» **Your instructions**
Using the records below, transcribe word for word the stretch from the line that contains "destruct (path_append_split directory (numberedName n" through the line that contains "Record quiet (db", both end lines included, and nothing else.

Stored data entries

|---|

(* ===== verification/DbWrite.v ===== *)
(** Writes preserve the invariant of the database and refine the store: the log
    and the memtable grow together, a rotation hands the memtable over, and the
    background thread's knowledge survives both. *)
From S2P Require Import Prelude Posix Status Coding InternalKey Mvcc WriteBatch Wal BlockBuilder SSTableBuilder Iterator SSTableReader Arena SkipList MemTable MergingIterator DbIterator Filename Level Manifest Snapshot DbFiles Version Compaction CompactionReads CompactionBuild FlushMemTable DbImpl History DbState DbLog DbDisk DbSteps.

Section steps.
Context `{SystemAllocator} (strerror : Z -> string) `{!SystemAllocatorLaws}.


(** ** What client calls leave alone *)

Lemma table_not_log directory n m : sstableFileName directory n <> walFileName directory m.
Proof.
  intros E. apply (f_equal to_chars) in E. unfold sstableFileName, walFileName in E.
  destruct (path_append_split directory (numberedName n sstable_suffix)) as (a & Ha & _).
  destruct (path_append_split directory (numberedName m wal_suffix)) as (b & Hb & _). rewrite Ha, Hb in E.
  apply (f_equal list.last) in E. unfold numberedName in E. rewrite !last_app in E. done.
Qed.

(** Same manifest, version and immutable memtable; tables and the disk's tables as
    before. *)
Record quiet (db db' : DBImpl) (fs fs' : Directory) (g g' : Parts) (k k' : Disk) : Prop := {
  qu_directory : directory_ db' = directory_ db;
  qu_manifest : manifest_ db' = manifest_ db;
  qu_version : current_version_ db' = current_version_ db;
  qu_next : next_file_number_ db <= next_file_number_ db';
  qu_tables : forall n, fs' !! sstableFileName (directory_ db) n = fs !! sstableFileName (directory_ db) n;
  qu_in_tables : in_tables g' = in_tables g;
  qu_runs : runs g' = runs g;
  qu_floor : floor g' = floor g;
  qu_length : len (whole g) <= len (whole g');
  qu_live : forall o, o <= len (whole g) -> Forall (fun s => o <= s) (live g) -> Forall (fun s => o <= s) (live g');
  qu_disk : dk_manifest k' = dk_manifest k /\ dk_runs k' = dk_runs k /\ dk_tables k' = dk_tables k /\ dk_floor k' = dk_floor k;
}.

Lemma quiet_stored db db' fs fs' g g' k k' t es : quiet db db' fs fs' g g' k k' ->
  stored (directory_ db) fs t es -> stored (directory_ db') fs' t es.
Proof. intros Hq. rewrite (qu_directory _ _ _ _ _ _ _ _ Hq). apply stored_frame, Hq. Qed.

Lemma quiet_current db db' fs fs' g g' k k' : quiet db db' fs fs' g g' k k' -> disk_current db g k -> disk_current db' g' k'.
Proof. intros [? ? ? ? ? ? ? ? ? ? (? & ? & ? & ?)] (? & ? & ? & ?). split_and!; congruence. Qed.

Lemma quiet_plan db db' fs fs' g g' k k' plan : quiet db db' fs fs' g g' k k' -> plan_holds db g plan -> plan_holds db' g' plan.
Proof.
  intros Hq (v & Hv & Hp & Ho & Hl & Hs). exists v. rewrite (qu_version _ _ _ _ _ _ _ _ Hq), (qu_runs _ _ _ _ _ _ _ _ Hq).
  pose proof (qu_length _ _ _ _ _ _ _ _ Hq). split_and!; try (done || lia). by apply Hq.
Qed.

Lemma quiet_outputs db db' fs fs' g g' k k' plan outputs outs : quiet db db' fs fs' g g' k k' ->
  (forall n, number_taken db n -> number_taken db' n) -> outputs_hold db fs g plan outputs outs -> outputs_hold db' fs' g' plan outputs outs.
Proof.
  intros Hq Hn (Ho & Hs & (v & Hv & Hc) & Hf). unfold outputs_hold. split_and!; [|done| |].
  - eapply Forall2_impl; [|exact Ho]. intros o run (Hst & ?). split; [|done]. by eapply quiet_stored.
  - exists v. by rewrite (qu_version _ _ _ _ _ _ _ _ Hq), (qu_runs _ _ _ _ _ _ _ _ Hq).
  - eapply Forall_impl; [|exact Hf]. intros o [? ?]. split; [auto|]. by rewrite (qu_manifest _ _ _ _ _ _ _ _ Hq).
Qed.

|---|

» **Response to this task**
  destruct (path_append_split directory (numberedName n sstable_suffix)) as (a & Ha & _).
  destruct (path_append_split directory (numberedName m wal_suffix)) as (b & Hb & _). rewrite Ha, Hb in E.
  apply (f_equal list.last) in E. unfold numberedName in E. rewrite !last_app in E. done.
Qed.

(** Same manifest, version and immutable memtable; tables and the disk's tables as
    before. *)
Record quiet (db db' : DBImpl) (fs fs' : Directory) (g g' : Parts) (k k' : Disk) : Prop := {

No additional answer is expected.